YOUR OBJECTIVE: For each line of the data below that contains "Type", return that line.

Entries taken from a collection

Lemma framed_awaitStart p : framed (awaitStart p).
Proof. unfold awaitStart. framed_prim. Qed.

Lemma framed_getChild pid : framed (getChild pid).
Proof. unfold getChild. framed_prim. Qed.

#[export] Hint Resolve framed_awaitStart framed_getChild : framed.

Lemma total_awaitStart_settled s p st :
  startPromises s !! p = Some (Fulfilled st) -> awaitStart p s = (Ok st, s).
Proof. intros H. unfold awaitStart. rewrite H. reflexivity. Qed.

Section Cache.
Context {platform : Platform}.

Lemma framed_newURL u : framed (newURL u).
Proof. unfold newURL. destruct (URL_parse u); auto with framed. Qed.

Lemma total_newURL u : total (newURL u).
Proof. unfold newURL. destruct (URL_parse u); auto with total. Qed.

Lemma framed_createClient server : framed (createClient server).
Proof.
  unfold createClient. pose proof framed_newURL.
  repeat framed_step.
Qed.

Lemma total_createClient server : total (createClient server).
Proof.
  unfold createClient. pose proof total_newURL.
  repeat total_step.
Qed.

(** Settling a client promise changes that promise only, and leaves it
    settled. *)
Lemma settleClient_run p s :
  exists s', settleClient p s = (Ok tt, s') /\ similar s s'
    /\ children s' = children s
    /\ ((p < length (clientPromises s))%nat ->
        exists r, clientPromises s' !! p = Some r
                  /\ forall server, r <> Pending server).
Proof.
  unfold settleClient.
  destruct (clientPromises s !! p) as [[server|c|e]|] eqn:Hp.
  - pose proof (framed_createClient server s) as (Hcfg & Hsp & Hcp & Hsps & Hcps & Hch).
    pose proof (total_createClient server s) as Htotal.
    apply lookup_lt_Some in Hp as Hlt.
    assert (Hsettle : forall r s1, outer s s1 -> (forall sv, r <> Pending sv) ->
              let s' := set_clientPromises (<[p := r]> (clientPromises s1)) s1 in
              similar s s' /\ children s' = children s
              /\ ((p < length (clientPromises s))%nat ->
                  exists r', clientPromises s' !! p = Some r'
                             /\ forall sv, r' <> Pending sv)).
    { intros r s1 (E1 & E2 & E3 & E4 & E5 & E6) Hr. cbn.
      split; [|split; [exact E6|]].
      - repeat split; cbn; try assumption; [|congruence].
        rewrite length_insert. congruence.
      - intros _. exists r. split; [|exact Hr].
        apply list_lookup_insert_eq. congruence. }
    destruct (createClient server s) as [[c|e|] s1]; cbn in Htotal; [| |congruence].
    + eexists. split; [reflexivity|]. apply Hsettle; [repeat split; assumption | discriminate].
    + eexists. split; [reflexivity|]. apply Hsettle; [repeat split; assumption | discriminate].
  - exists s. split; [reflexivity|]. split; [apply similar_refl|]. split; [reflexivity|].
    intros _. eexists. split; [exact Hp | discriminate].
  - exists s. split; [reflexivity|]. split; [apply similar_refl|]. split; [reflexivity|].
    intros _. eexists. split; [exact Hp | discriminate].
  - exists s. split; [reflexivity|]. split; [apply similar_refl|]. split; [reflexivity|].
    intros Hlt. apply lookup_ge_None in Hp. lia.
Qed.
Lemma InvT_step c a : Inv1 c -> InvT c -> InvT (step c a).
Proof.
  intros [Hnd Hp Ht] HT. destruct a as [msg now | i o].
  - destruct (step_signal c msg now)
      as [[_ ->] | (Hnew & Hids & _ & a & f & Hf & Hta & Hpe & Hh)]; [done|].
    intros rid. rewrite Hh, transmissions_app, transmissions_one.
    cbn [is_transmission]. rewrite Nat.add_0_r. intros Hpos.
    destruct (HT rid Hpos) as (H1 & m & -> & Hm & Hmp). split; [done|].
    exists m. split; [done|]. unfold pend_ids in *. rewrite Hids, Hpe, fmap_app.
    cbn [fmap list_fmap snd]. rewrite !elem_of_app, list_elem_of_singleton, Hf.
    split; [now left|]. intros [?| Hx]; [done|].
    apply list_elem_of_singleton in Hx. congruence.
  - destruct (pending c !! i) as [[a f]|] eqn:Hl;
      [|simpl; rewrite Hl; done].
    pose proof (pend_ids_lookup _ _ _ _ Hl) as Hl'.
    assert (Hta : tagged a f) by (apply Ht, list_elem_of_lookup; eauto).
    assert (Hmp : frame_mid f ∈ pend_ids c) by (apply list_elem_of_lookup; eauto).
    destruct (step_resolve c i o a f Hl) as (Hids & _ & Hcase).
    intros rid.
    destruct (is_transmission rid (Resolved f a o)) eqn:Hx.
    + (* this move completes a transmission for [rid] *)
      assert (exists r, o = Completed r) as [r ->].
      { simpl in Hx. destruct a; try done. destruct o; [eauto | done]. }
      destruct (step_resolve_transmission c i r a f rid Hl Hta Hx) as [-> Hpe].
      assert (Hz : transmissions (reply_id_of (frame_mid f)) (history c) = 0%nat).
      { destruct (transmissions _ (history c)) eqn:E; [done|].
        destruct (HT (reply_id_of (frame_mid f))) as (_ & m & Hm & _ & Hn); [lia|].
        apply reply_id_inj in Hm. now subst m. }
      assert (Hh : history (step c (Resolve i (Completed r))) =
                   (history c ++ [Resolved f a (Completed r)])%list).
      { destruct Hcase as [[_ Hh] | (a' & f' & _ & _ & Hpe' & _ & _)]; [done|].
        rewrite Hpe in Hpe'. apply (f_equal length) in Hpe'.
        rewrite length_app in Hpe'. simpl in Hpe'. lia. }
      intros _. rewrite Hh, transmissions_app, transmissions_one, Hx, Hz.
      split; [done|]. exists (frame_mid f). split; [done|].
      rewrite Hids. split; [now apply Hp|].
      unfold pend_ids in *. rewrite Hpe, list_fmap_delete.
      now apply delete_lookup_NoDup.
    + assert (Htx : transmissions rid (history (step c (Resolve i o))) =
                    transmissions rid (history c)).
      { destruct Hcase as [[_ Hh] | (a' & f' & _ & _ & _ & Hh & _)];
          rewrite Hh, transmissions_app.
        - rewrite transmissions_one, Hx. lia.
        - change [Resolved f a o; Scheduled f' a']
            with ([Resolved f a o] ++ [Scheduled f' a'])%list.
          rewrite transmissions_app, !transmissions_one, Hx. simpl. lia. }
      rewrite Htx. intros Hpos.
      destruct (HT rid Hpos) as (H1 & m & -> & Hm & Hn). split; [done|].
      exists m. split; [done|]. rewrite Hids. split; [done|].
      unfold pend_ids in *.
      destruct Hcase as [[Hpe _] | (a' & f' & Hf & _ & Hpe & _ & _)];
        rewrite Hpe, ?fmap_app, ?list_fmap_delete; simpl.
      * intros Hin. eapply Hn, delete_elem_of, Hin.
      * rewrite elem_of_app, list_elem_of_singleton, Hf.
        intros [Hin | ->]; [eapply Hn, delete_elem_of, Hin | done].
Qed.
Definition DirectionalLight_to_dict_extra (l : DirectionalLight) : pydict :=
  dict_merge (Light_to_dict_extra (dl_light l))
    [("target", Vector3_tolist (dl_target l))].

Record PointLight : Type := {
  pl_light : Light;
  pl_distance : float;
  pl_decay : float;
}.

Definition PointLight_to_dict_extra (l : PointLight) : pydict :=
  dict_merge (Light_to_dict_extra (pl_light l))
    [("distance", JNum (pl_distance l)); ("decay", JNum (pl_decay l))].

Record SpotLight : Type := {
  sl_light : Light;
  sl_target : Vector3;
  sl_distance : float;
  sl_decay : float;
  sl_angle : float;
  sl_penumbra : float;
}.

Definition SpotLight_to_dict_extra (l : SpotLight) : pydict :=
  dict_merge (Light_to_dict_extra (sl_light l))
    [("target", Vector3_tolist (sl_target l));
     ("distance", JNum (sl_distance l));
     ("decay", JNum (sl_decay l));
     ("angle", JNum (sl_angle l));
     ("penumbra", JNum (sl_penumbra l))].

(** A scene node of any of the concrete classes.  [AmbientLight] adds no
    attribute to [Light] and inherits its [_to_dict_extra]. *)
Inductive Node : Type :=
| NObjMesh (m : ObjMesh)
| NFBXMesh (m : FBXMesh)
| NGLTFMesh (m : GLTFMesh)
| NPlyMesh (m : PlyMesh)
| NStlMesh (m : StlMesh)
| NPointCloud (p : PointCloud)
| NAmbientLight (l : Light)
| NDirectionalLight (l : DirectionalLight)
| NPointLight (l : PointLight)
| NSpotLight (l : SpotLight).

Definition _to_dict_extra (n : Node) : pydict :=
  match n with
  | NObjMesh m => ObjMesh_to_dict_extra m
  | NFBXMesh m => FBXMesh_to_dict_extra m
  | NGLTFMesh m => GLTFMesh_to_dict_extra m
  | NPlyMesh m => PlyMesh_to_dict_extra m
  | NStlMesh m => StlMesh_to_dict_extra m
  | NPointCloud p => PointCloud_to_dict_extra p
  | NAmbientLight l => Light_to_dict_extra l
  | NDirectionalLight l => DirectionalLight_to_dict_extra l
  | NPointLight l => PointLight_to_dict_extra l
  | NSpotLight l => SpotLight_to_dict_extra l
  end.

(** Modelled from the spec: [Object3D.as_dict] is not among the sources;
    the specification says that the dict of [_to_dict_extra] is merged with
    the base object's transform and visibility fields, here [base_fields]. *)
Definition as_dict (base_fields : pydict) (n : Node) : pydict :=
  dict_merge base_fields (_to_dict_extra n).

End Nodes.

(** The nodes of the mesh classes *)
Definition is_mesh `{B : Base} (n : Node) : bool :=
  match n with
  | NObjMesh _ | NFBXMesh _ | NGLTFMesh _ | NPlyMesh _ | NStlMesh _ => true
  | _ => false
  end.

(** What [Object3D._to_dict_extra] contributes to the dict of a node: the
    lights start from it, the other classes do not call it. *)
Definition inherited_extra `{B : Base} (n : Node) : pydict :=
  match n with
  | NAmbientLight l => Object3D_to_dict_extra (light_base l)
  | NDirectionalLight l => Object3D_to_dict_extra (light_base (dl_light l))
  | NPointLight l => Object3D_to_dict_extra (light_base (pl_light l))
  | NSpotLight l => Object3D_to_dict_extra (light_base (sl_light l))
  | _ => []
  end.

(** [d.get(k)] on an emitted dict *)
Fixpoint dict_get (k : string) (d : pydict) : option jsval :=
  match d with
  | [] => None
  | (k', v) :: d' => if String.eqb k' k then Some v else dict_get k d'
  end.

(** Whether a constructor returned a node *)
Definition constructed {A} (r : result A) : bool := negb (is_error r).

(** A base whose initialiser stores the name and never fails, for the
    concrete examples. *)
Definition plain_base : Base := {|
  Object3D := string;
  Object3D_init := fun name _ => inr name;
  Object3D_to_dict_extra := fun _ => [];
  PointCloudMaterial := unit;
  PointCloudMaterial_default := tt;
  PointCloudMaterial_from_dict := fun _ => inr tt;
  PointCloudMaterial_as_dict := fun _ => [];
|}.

OUTPUT FOR THIS TASK:
Record PointLight : Type := {
Record SpotLight : Type := {
Inductive Node : Type :=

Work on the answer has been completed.